→ **ABOUT THIS EXERCISE**:
Which lines in the records below include the word "unsnoc"? Report each of them in full.
== RECORDS PROVIDED ==
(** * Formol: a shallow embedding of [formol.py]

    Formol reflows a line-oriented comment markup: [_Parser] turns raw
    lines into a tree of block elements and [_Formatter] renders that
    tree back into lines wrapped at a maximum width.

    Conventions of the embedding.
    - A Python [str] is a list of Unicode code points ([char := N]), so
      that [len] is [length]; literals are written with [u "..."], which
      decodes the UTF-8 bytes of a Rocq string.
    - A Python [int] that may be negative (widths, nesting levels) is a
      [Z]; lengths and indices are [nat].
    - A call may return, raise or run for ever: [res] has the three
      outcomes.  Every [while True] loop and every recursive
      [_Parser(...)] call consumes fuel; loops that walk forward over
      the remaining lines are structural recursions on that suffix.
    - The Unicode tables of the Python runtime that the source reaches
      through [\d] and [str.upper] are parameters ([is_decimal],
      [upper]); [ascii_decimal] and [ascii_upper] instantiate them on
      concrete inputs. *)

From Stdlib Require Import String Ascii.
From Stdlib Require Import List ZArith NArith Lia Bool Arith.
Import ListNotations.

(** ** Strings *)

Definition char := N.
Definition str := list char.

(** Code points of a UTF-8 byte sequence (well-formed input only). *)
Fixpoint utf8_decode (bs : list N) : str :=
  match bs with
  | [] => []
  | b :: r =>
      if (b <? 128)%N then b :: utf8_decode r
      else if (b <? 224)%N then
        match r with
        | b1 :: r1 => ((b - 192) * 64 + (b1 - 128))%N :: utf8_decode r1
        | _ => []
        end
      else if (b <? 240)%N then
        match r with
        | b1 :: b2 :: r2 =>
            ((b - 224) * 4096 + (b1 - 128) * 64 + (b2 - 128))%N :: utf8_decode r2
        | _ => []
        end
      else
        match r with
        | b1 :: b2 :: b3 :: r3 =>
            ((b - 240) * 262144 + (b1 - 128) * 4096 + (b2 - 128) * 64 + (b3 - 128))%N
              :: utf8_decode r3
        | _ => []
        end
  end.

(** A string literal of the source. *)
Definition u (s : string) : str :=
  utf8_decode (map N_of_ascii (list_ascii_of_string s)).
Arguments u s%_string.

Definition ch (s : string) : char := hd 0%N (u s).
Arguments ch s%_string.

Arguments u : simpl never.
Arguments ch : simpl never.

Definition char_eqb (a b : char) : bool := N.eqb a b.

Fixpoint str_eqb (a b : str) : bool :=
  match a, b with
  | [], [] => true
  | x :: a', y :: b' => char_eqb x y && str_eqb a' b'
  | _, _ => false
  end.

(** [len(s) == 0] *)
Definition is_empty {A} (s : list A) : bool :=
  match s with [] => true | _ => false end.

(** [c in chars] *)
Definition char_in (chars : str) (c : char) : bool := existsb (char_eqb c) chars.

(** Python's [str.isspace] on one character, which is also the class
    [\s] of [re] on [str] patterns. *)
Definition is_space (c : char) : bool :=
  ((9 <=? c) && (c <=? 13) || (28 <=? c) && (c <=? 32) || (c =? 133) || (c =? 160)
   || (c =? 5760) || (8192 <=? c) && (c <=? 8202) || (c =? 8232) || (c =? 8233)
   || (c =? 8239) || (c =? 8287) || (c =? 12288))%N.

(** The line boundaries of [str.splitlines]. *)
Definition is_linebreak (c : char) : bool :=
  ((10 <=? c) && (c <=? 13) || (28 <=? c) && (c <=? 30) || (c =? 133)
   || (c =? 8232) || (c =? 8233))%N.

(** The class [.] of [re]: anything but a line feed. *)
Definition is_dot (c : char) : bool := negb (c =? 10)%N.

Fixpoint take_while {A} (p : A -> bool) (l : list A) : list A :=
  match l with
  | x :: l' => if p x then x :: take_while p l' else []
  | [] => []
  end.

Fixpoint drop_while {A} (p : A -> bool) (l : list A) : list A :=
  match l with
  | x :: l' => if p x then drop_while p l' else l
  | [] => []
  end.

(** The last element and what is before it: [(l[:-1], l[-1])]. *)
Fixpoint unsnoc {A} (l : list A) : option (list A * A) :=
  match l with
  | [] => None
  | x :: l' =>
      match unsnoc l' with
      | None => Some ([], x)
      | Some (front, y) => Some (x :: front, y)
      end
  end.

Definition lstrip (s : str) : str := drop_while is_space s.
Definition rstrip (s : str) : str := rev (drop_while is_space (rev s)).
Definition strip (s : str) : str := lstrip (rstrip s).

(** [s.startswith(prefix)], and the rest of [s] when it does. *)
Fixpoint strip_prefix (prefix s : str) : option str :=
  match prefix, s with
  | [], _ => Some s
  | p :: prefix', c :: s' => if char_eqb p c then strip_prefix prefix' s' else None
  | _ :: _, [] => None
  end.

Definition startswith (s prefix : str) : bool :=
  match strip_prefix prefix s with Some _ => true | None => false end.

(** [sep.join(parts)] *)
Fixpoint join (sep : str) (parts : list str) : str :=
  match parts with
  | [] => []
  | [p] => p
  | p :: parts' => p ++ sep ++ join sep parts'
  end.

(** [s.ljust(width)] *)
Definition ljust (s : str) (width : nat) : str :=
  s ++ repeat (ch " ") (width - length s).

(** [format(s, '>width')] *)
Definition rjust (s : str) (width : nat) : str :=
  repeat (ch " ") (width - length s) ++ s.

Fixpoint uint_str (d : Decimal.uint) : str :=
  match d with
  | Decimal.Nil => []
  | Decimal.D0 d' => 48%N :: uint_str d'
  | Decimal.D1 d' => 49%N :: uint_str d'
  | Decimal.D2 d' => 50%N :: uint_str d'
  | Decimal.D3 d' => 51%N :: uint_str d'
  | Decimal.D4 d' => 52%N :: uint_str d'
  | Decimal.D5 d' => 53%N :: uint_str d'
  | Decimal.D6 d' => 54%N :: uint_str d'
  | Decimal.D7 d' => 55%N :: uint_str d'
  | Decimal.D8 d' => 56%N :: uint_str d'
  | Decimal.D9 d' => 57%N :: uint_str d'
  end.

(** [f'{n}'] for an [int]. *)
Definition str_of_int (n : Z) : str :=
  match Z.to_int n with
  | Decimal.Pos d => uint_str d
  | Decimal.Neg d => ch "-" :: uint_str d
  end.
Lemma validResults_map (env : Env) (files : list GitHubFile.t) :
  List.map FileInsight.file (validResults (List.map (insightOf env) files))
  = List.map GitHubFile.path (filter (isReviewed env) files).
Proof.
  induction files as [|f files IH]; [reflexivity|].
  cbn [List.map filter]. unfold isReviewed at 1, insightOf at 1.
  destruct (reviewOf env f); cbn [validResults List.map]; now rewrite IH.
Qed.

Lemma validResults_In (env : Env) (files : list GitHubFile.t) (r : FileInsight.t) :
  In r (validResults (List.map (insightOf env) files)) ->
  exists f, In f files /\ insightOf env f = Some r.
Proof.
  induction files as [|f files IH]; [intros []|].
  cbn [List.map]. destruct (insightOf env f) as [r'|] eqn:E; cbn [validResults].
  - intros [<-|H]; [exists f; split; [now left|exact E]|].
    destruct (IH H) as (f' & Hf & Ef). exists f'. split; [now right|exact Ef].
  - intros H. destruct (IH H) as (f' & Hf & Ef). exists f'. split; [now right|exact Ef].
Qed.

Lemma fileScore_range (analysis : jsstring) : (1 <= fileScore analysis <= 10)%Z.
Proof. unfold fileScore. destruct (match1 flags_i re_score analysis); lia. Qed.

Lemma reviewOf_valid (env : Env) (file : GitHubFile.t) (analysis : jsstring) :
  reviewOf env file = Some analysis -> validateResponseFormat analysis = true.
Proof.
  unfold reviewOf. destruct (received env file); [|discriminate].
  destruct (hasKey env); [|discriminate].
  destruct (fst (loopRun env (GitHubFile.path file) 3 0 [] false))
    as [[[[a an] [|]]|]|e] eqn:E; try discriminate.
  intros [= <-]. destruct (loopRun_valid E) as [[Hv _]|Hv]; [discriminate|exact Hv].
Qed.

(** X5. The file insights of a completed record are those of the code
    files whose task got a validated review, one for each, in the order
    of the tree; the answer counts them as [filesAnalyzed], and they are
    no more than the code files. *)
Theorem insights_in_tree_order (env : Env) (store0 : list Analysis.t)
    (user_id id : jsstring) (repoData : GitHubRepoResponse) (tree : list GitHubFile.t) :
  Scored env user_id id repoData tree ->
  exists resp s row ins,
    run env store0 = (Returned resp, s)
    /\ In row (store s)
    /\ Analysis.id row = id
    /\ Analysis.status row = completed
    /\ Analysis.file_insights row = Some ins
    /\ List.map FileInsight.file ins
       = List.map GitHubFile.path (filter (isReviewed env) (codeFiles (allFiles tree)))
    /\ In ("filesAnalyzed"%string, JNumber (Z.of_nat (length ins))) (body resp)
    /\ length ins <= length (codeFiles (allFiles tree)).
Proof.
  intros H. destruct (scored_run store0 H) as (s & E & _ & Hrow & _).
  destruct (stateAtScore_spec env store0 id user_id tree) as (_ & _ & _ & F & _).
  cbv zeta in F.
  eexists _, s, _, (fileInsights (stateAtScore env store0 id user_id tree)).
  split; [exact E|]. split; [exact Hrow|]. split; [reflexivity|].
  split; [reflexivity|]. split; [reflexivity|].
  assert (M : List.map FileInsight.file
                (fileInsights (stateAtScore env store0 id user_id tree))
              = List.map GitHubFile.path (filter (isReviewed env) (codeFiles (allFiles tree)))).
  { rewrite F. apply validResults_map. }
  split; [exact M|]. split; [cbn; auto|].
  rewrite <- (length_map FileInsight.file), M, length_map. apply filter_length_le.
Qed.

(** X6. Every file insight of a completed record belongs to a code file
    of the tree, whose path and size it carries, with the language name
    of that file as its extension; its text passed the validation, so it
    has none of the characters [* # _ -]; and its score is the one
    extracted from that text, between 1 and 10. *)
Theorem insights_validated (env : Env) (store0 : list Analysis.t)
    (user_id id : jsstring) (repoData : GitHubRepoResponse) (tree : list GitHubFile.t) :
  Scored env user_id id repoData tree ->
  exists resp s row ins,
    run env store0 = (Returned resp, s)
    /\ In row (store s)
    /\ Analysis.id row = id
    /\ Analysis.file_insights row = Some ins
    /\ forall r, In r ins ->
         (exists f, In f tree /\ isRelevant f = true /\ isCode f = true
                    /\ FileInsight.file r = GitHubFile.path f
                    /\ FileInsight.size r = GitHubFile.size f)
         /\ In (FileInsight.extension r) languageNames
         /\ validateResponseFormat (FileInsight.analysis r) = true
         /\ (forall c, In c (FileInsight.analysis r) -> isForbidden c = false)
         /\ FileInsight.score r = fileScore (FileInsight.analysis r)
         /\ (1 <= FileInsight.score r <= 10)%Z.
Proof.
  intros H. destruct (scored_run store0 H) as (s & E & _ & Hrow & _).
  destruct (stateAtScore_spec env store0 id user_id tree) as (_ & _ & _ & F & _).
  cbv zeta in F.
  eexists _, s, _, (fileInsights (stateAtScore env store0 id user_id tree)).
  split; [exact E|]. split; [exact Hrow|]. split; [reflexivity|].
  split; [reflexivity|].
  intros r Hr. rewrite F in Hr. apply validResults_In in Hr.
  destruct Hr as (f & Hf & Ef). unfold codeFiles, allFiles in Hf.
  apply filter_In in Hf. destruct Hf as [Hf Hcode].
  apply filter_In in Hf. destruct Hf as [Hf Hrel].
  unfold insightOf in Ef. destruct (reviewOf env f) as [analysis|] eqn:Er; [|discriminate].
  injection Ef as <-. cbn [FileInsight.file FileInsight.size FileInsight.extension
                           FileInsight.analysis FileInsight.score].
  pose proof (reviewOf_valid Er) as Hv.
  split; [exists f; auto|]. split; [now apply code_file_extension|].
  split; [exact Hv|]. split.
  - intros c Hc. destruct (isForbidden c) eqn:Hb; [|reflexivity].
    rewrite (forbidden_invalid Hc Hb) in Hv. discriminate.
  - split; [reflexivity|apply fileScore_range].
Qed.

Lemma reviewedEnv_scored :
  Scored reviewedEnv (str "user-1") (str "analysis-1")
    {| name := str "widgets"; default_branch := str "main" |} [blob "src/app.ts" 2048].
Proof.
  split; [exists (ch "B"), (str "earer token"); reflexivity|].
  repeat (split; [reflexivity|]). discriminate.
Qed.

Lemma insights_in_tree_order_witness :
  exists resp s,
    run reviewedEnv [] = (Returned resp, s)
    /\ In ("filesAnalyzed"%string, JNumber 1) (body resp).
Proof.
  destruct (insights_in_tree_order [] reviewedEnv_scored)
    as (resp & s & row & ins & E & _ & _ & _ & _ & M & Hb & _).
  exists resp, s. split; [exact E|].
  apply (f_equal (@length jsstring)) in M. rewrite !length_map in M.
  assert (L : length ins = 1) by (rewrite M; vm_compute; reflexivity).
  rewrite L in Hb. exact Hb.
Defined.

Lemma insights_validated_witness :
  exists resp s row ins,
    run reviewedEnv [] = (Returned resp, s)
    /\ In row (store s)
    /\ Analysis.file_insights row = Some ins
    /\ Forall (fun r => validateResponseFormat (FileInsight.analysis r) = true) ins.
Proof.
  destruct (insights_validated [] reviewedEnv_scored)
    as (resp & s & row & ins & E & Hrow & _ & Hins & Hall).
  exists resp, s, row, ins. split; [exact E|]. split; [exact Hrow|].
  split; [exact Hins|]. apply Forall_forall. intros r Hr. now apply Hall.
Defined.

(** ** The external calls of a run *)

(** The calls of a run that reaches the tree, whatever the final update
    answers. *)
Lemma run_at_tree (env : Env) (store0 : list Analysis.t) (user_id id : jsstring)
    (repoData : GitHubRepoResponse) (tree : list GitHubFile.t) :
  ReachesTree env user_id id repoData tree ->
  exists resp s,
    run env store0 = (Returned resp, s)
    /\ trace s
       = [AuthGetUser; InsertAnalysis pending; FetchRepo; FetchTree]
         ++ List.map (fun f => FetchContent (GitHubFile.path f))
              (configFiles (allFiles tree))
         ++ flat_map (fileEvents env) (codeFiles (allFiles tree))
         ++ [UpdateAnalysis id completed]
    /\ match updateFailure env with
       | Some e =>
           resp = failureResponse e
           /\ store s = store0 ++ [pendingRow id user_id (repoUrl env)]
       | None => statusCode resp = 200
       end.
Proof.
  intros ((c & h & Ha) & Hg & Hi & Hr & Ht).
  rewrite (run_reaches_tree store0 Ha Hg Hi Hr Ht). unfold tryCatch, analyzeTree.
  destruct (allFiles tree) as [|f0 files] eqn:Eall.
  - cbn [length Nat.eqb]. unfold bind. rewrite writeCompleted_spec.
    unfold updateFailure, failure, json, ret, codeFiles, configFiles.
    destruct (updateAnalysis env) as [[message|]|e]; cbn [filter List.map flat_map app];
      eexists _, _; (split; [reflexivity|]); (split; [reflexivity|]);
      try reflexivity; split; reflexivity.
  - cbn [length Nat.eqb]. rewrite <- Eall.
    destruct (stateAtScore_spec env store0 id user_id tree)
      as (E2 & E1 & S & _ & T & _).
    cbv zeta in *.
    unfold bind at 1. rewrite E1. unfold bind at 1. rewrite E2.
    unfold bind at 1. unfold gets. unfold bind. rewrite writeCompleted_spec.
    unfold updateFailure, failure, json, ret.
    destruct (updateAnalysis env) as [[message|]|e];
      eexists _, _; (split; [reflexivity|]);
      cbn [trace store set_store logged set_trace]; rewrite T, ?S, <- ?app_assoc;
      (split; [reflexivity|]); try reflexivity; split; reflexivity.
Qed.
===
→ **RESULT**:
Fixpoint unsnoc {A} (l : list A) : option (list A * A) :=
      match unsnoc l' with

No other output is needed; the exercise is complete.